**DATA**.
=== Section Start ===

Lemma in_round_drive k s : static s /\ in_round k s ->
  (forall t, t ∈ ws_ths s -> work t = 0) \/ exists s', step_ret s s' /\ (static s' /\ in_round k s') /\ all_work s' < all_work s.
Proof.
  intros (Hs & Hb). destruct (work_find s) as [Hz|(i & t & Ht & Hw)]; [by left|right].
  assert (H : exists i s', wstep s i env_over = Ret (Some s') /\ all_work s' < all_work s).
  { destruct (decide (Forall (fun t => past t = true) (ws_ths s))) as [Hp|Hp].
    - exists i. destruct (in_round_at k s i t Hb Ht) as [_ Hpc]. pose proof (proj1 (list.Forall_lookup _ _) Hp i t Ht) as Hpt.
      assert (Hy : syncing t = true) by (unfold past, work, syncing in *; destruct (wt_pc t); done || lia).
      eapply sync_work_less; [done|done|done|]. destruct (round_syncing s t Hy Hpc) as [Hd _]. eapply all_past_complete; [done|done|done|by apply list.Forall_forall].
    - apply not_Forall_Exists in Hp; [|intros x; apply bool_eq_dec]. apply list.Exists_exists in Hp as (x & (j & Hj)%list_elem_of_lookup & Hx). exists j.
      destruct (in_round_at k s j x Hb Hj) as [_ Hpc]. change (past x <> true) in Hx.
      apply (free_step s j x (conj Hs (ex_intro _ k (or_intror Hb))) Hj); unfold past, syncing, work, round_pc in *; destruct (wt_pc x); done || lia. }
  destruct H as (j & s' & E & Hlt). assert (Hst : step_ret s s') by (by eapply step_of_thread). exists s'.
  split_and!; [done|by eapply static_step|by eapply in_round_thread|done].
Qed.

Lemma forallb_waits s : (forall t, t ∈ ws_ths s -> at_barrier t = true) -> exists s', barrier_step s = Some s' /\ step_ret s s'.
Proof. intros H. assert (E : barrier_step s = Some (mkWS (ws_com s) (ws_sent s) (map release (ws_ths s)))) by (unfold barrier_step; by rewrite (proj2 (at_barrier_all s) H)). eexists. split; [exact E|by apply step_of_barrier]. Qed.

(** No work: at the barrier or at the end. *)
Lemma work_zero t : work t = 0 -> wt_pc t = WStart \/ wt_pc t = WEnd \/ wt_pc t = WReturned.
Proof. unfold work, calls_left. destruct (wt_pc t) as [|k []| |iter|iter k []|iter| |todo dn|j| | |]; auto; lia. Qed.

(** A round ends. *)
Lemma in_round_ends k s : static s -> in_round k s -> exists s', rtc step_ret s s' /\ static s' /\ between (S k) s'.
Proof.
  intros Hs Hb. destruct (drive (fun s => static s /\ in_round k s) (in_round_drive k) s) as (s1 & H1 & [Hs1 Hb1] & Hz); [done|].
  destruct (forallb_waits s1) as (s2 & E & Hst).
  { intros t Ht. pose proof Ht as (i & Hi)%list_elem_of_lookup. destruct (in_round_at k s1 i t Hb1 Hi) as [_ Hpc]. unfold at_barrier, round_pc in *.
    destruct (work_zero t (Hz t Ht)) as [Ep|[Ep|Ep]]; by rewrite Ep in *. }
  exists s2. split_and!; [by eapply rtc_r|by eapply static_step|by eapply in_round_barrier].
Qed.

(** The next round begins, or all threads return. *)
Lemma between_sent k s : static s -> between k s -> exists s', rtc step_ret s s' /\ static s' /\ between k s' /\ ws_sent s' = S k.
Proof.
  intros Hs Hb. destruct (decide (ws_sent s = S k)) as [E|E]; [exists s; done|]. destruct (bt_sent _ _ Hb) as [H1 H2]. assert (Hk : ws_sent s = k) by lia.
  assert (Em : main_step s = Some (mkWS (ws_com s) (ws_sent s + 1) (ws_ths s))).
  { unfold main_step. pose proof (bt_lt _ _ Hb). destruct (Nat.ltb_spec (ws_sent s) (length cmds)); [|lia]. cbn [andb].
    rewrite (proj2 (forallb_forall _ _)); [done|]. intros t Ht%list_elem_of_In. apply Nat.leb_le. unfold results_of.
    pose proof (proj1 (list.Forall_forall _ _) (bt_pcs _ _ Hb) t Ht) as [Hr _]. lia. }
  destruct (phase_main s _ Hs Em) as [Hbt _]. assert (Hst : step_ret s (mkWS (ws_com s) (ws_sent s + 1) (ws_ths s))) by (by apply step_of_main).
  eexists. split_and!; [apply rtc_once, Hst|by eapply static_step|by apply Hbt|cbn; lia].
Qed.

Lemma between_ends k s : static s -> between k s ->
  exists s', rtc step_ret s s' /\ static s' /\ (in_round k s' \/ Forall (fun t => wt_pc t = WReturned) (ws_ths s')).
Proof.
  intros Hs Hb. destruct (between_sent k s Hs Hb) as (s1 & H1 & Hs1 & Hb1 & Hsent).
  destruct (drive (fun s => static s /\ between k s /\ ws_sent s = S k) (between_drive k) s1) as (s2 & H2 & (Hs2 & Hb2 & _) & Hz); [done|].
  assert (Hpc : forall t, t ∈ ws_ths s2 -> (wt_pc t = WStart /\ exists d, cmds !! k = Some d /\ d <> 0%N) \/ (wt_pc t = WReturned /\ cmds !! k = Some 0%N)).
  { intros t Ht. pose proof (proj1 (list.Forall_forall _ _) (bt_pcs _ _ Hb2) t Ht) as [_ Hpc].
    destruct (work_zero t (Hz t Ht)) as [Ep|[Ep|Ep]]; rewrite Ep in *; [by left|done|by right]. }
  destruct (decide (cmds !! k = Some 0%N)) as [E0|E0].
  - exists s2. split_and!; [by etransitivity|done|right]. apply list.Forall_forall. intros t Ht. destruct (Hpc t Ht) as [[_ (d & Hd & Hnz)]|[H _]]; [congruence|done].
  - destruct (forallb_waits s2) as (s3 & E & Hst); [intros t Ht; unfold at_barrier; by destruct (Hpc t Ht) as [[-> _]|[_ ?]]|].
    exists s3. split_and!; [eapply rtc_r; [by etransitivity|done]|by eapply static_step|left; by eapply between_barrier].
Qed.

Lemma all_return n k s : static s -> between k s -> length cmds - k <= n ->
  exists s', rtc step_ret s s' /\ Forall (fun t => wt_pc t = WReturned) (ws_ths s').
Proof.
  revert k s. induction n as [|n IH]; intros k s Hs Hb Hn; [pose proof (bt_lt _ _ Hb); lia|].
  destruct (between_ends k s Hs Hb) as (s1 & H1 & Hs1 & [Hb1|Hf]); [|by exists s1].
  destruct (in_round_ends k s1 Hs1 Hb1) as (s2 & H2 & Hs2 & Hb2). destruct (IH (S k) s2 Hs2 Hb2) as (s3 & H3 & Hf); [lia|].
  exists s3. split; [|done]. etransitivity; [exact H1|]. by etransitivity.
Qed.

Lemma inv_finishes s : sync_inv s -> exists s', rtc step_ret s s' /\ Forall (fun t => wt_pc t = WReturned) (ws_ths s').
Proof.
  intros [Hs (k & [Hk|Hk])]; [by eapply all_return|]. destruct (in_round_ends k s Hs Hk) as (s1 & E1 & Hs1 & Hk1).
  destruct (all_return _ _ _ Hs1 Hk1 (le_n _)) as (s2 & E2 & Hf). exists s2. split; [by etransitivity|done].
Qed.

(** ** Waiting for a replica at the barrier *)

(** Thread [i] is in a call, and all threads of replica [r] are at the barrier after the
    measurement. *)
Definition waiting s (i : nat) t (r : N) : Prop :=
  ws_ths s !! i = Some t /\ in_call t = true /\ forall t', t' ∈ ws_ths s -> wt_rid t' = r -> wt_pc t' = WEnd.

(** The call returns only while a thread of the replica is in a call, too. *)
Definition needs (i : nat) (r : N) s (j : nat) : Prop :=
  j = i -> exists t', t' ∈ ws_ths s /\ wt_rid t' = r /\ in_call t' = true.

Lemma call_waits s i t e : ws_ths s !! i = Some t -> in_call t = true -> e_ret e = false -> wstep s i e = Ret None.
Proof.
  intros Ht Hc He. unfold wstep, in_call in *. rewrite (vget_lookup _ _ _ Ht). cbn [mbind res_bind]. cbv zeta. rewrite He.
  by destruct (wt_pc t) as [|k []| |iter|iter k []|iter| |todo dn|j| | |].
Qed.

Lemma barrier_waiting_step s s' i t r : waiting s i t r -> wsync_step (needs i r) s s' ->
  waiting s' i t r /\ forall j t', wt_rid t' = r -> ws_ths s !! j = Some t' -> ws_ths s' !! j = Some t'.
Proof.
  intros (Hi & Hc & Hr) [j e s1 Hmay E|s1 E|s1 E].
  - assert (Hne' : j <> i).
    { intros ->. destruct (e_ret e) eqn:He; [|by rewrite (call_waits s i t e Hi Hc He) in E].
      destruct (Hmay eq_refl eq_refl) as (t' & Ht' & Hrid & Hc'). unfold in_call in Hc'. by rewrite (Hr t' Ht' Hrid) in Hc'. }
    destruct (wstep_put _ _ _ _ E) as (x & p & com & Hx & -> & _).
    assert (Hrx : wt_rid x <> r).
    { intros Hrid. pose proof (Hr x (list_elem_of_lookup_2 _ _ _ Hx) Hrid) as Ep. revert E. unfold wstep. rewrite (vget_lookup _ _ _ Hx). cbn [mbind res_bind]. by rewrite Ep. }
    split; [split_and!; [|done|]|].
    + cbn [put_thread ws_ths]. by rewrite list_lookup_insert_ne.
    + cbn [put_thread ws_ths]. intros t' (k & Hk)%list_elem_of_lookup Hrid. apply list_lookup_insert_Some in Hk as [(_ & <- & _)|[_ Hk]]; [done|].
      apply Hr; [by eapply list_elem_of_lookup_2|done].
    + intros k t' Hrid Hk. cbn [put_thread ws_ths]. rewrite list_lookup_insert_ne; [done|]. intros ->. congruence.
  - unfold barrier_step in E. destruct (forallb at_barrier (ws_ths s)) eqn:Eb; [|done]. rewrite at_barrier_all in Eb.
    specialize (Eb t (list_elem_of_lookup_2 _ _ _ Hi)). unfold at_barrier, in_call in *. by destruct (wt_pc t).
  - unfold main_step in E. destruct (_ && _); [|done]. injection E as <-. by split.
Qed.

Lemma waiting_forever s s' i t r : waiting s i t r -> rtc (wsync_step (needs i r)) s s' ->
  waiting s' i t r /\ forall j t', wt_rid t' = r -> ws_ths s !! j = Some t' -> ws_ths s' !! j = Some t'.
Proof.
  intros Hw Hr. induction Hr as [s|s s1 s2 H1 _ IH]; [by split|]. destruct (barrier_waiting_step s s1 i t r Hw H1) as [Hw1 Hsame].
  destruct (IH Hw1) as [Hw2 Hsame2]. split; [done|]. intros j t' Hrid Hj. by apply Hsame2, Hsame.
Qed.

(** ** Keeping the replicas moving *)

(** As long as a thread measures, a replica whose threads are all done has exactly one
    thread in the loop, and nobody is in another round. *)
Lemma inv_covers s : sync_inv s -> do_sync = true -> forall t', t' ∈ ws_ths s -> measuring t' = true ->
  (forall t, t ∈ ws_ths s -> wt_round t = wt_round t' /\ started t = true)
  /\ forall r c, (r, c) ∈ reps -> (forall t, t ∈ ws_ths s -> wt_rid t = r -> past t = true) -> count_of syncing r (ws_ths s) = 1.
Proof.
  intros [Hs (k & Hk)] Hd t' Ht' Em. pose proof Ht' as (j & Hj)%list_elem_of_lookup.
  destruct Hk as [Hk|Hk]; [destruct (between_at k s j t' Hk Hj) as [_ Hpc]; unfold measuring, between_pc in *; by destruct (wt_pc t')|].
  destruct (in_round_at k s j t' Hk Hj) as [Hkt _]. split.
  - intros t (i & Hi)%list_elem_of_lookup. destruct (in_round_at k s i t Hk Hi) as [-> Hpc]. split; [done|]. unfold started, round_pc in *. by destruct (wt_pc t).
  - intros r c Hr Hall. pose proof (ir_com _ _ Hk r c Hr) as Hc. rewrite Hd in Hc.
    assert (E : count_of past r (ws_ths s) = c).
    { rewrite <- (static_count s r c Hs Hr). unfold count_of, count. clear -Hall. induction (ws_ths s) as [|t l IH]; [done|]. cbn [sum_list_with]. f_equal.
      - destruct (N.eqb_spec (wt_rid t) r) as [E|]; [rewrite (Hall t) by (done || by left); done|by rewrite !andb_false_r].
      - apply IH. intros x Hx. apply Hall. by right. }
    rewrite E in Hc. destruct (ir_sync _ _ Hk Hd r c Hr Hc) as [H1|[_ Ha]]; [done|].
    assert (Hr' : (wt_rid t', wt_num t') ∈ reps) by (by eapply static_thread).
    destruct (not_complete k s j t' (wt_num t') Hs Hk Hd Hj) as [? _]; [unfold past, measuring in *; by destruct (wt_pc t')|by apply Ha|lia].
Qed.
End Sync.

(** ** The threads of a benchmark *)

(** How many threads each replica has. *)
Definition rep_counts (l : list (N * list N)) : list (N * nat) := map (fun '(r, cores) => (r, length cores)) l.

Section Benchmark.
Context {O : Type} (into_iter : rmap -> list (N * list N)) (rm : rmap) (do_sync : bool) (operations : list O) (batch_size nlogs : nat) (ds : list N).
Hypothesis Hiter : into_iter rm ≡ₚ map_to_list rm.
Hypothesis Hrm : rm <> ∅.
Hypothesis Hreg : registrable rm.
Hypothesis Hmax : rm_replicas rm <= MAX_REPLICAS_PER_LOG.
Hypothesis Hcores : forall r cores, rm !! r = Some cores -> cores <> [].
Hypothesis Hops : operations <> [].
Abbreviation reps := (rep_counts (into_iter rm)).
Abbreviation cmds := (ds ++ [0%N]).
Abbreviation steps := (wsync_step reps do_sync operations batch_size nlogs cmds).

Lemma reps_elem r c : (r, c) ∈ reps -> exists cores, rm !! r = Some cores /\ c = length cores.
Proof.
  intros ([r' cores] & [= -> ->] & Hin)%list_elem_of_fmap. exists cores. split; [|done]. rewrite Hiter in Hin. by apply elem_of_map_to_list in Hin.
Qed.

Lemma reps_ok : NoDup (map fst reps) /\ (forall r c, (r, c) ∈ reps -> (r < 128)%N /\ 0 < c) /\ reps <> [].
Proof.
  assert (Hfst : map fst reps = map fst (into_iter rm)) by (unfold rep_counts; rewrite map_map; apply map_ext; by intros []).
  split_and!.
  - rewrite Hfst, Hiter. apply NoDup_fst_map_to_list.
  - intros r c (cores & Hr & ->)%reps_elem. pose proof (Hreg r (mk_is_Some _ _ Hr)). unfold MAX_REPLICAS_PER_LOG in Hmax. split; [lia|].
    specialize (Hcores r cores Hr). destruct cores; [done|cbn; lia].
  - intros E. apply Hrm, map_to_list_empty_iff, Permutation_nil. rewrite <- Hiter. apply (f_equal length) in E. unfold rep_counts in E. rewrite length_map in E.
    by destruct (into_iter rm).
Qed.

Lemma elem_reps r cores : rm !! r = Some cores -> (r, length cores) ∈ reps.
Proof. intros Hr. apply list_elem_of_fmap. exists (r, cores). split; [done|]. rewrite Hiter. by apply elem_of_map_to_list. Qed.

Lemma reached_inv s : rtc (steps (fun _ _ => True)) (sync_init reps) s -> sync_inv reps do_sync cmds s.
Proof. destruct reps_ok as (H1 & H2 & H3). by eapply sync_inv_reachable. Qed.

=== Section End ===

**INSTRUCTIONS FOR THE TASK**. Each line that has the word "needs" counts once. How many such lines are in the data? Give the number alone.

**RESULT OF THIS TASK**. 3